An overview of Kaposi's Sarcoma (KS) in the HAART era was given by Mark Bower from the Chelsea and Westminster Hospital who focussed on the continued use for KS chemotherapy and included recent cases of KS in patients with high CD4 counts (>350 cells/mm3) and who have undetectable viral load.
While the incidence of KS has dramtically reduced since 1997 and 80% of patients diagnosed with early stage KS (T0) and with good immunity (CD4>150) commonly don't need additional treatment to ART2 more advanced staging (T1 -- any tumour-associated oedema or ulceration, extensive oral KS or non-nodal visceral KS) and reduced immune function (CD4 <150) should be treatment with liposomal anthracycline in addition to ART (or paclitaxel for refractory KS).
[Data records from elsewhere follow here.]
(** * User-identifier resolution of the Jira adapter

    A shallow embedding of [src/services/vendor.atlassian.users.service.ts]:
    the classifier predicates [isAccountId] and [isEmail], the time-bounded
    [UserCache], the two search strategies [searchUsersWithPicker] and
    [searchUsers], and the resolver [resolveUserIdentifier]; and of the
    workflow-transition path: the formatter
    [controllers/atlassian.issues.transitions.formatter.ts], its controller
    and the tools of [tools/atlassian.issues.transitions.tool.ts].

    Modelling conventions.
    - The users service looks inside its strings (regular expressions, case
      folding, URL encoding), so a JavaScript string is there a list of
      UTF-16 code units, [list N]; [js "..."] is the string of an ASCII
      literal.  The regular expressions have no [u] flag and work on code
      units.
    - [String.prototype.toLowerCase] is the one of the runtime: a member of
      the class [Runtime], known to lower-case the letters A-Z of an
      all-ASCII string, to be idempotent and to give the empty string for
      the empty string only.  The theorems hold for every such runtime;
      closed examples run with [ascii_runtime], on ASCII inputs, where
      every runtime agrees.
    - [encodeURIComponent] throws on a lone surrogate, as the language
      defines it.
    - The transitions formatter only concatenates; its texts are byte
      strings ([string]) in UTF-8.
    - [Date.now()] reads the field [now] of the world; a network round trip
      lets time pass.
    - An [async] function is a computation in the monad [M]: it threads the
      world and either returns a value or throws. *)

From Stdlib Require Import ZArith NArith Ascii String List Bool Lia.
From Stdlib Require Import DecimalString.
From stdpp Require Import base strings gmap.
(** The base of a string note, taken as a note, is its own base. *)
Lemma parse_note_base_fixed s b n :
parse_note (VStr s) = Returns (b, n) ->
exists b', b = VStr b' /\ parse_note (VStr b') = Returns (VStr b', VNone).
Proof.
unfold parse_note, re_note_match.
destruct (lazy_base [] s) as [[g1 g2]|] eqn:Hl; [|discriminate].
intros [= <- _]. exists g1. split; [reflexivity|].
destruct (lazy_base_clean _ _ _ _ Hl) as (pre & -> & Hn & Hc). simpl.
fold (re_note_match pre). change (parse_note (VStr pre) = Returns (VStr pre, VNone)).
now apply parse_note_plain.
Qed.

End ParseBase.

(** C9 (Injector.parse_note). A string note with a line break inside is not
    split at all: the pattern of the class does not match it, and
    [parse_note] fails with an [AttributeError] where a base and a null name
    are expected. *)
Theorem parse_note_line_break :
  parse_note (VStr (String "a" (String newline (String "b" EmptyString)))) =
  Raises (AttributeError "'NoneType' object has no attribute 'groups'").
Proof. reflexivity. Qed.

(** ** Registration and lookup *)

Lemma lookup_skip R c up basenote :
  unregistered R c basenote -> lookup R (c :: up) basenote = lookup R up basenote.
Proof.
  intros Hu. simpl. destruct (dict_get R c) as [reg|] eqn:Hc; [|reflexivity].
  now rewrite (Hu reg Hc).
Qed.

Lemma lookup_here R c up basenote d :
  registered R c basenote d -> lookup R (c :: up) basenote = Returns d.
Proof. intros (reg & Hc & Hd). simpl. now rewrite Hc, Hd. Qed.

Lemma lookup_first R pre c post basenote d :
  Forall (fun c' => unregistered R c' basenote) pre ->
  registered R c basenote d ->
  lookup R (pre ++ c :: post) basenote = Returns d.
Proof.
  induction 1 as [|c' pre Hc' _ IH]; intros Hr; simpl app.
  - now apply lookup_here.
  - rewrite lookup_skip by assumption. now apply IH.
Qed.

Lemma lookup_found R mro basenote d :
  lookup R mro basenote = Returns d ->
  exists pre c post,
    mro = pre ++ c :: post /\
    Forall (fun c' => unregistered R c' basenote) pre /\
    registered R c basenote d.
Proof.
  induction mro as [|c up IH]; simpl; [discriminate|].
  destruct (dict_get R c) as [reg|] eqn:Hc.
  - destruct (dict_get reg basenote) as [p|] eqn:Hp.
    + intros [= ->]. exists [], c, up. repeat split; [constructor|].
      exists reg. auto.
    + intros Hl. destruct (IH Hl) as (pre & c0 & post & -> & Hpre & Hr).
      exists (c :: pre), c0, post. repeat split; [|exact Hr].
      constructor; [|exact Hpre]. intros reg' Hreg'. congruence.
  - intros Hl. destruct (IH Hl) as (pre & c0 & post & -> & Hpre & Hr).
    exists (c :: pre), c0, post. repeat split; [|exact Hr].
    constructor; [|exact Hpre]. intros reg' Hreg'. congruence.
Qed.

Lemma lookup_none R mro basenote :
  Forall (fun c => unregistered R c basenote) mro ->
  lookup R mro basenote = Raises (LookupError basenote).
Proof.
  induction 1 as [|c up Hc _ IH]; [reflexivity|].
  now rewrite lookup_skip.
Qed.

Lemma register_parsed c note basenote name p R :
  parse_note note = Returns (basenote, name) ->
  register c note p R =
  Returns (dict_set R c
             (dict_set (match dict_get R c with Some reg => reg | None => [] end)
                       basenote p)).
Proof. intros Hp. unfold register. now rewrite Hp. Qed.

Lemma register_registered c note basenote name p R R' :
  parse_note note = Returns (basenote, name) ->
  register c note p R = Returns R' ->
  registered R' c basenote p.
Proof.
  intros Hp. rewrite (register_parsed c _ _ _ p R Hp). intros [= <-].
  eexists. split; [apply dict_get_set_same|]. apply dict_get_set_same.
Qed.

Lemma register_other_class c note p R R' c' :
  register c note p R = Returns R' -> c <> c' -> dict_get R' c' = dict_get R c'.
Proof.
  unfold register. destruct (parse_note note) as [[b n]|]; [|discriminate].
  intros [= <-] N. now apply dict_get_set_other.
Qed.

Lemma register_other_mro c note p R R' mro basenote :
  register c note p R = Returns R' -> ~ In c mro ->
  lookup R' mro basenote = lookup R mro basenote.
Proof.
  intros Hr. induction mro as [|c' up IH]; intros Hn; [reflexivity|].
  simpl. rewrite (register_other_class _ _ _ _ _ c' Hr).
  - rewrite IH; [reflexivity|]. intros Hin. apply Hn. now right.
  - intros ->. apply Hn. now left.
Qed.

(** A resolution that is not served from [values] hands the descriptor that
    [lookup] finds for the base to [handle_provider]. *)
Lemma resolve_dispatch R mro fuel note basenote name d st :
  parse_note note = Returns (basenote, name) ->
  is_None name = false \/ dict_get (values st) basenote = None ->
  lookup R mro basenote = Returns d ->
  resolve R mro (S fuel) note st =
  handle_provider (resolve R mro fuel) d note basenote name st.
Proof.
  intros Hp Hc Hl. cbn [resolve]. unfold resolve_body, bind at 1, lift at 1.
  rewrite Hp. cbn [ret fst snd]. unfold bind at 1, gets. rewrite Hl.
  destruct Hc as [Hn|Hv].
  - rewrite Hn. reflexivity.
  - rewrite Hv. destruct (is_None name); reflexivity.
Qed.

(** C4 (Injector.register, Injector.lookup). Lookup returns the first
    registration met along the hierarchy of the querying class, the class
    itself first; after a class [S] registers a note, a lookup from [S]
    finds the descriptor of [S], the tables of all other classes are as
    before and a lookup from a hierarchy without [S] is unchanged; when no
    class of the hierarchy holds the base, lookup fails with a
    LookupError. *)
Theorem lookup_walks_hierarchy :
  forall (R R' : registries) (S : cls) (up T_mro : list cls)
         (note basenote name : value) (p : descriptor),
    parse_note note = Returns (basenote, name) ->
    register S note p R = Returns R' ->
    ~ In S T_mro ->
    (forall Rg mro b d,
        lookup Rg mro b = Returns d <->
        exists pre c post,
          mro = pre ++ c :: post /\
          Forall (fun c' => unregistered Rg c' b) pre /\
          registered Rg c b d) /\
    lookup R' (S :: up) basenote = Returns p /\
    (forall c, c <> S -> dict_get R' c = dict_get R c) /\
    (forall b, lookup R' T_mro b = lookup R T_mro b) /\
    (forall Rg mro b,
        Forall (fun c => unregistered Rg c b) mro ->
        lookup Rg mro b = Raises (LookupError b)).
Proof.
  intros R R' S up T_mro note basenote name p Hp Hr Hn.
  split; [|split; [|split; [|split]]].
  - intros Rg mro b d. split.
    + apply lookup_found.
    + intros (pre & c & post & -> & Hpre & Hc). now apply lookup_first.
  - apply lookup_here. eapply register_registered; eassumption.
  - intros c Hc. eapply register_other_class; [eassumption|]. congruence.
  - intros b. eapply register_other_mro; eassumption.
  - intros Rg mro b. apply lookup_none.
Qed.

Lemma lookup_walks_hierarchy_witness :
  lookup [("Injector", [(VStr "answer", DCallable (Sample.constant "base" (VInt 1)))]);
          ("Sub", [(VStr "answer", DCallable (Sample.constant "sub" (VInt 2)))])]
    ["Sub"; "Injector"; "object"] (VStr "answer") =
  Returns (DCallable (Sample.constant "sub" (VInt 2))) /\
  lookup [("Injector", [(VStr "answer", DCallable (Sample.constant "base" (VInt 1)))]);
          ("Sub", [(VStr "answer", DCallable (Sample.constant "sub" (VInt 2)))])]
    ["Injector"; "object"] (VStr "answer") =
  Returns (DCallable (Sample.constant "base" (VInt 1))).
Proof.
  destruct (lookup_walks_hierarchy
              [("Injector", [(VStr "answer", DCallable (Sample.constant "base" (VInt 1)))])]
              [("Injector", [(VStr "answer", DCallable (Sample.constant "base" (VInt 1)))]);
               ("Sub", [(VStr "answer", DCallable (Sample.constant "sub" (VInt 2)))])]
              "Sub" ["Injector"; "object"] ["Injector"; "object"]
              (VStr "answer") (VStr "answer") VNone
              (DCallable (Sample.constant "sub" (VInt 2))))
    as (_ & Hsub & _ & Hbase & _).
  - reflexivity.
  - reflexivity.
  - simpl. intuition discriminate.
  - split; [exact Hsub|]. rewrite Hbase. reflexivity.
Defined.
The Chelsea and Westminster Hospital cohort from 1996 to 2012 now includes 521 first cases of KS. Most are men (94%) with 17% (86/521) in black Africans. Median age and CD4 counts at presentation are 38 years (range 16-71) and 168 cells/mm3 (range 0-1200) with 66% (n=342) at stage T0 and 34% (n=177). Survival rates in the T0 and T1 groups at 14 years (Kaplan-Meier) are approximately 80% and 65%, respectively. These differences were driven mainly by an early impact <3 years of visceral involvement and presence of oedema/ulceration (later impact > 6 years), rather than oral involvement.
The Chelsea and Westminster group has also reported KS as an IRIS-related complication (defined as rapid KS progression during the 2-4 month window after starting ART) in 7% of patients (10/150) who started ART with a KS diagnosis, but higher rates have been reported (20%) in cohorts that only use ART and not concomitant KS treatment. Recurrent KS has also been reported in virologically suppressed patients with similarly good immune responses.
As well as efficacy in addition to ART reported in a recent randomised clinical study (though not greater survival in an African setting),4 the importance of KS chemotherapy is also supported by mimimal toxicity or prolonged negative impact on CD4 responses. This is now primarily for any patient with stage T1 disease and for the management of KS related to IRIS or in suppressed patients.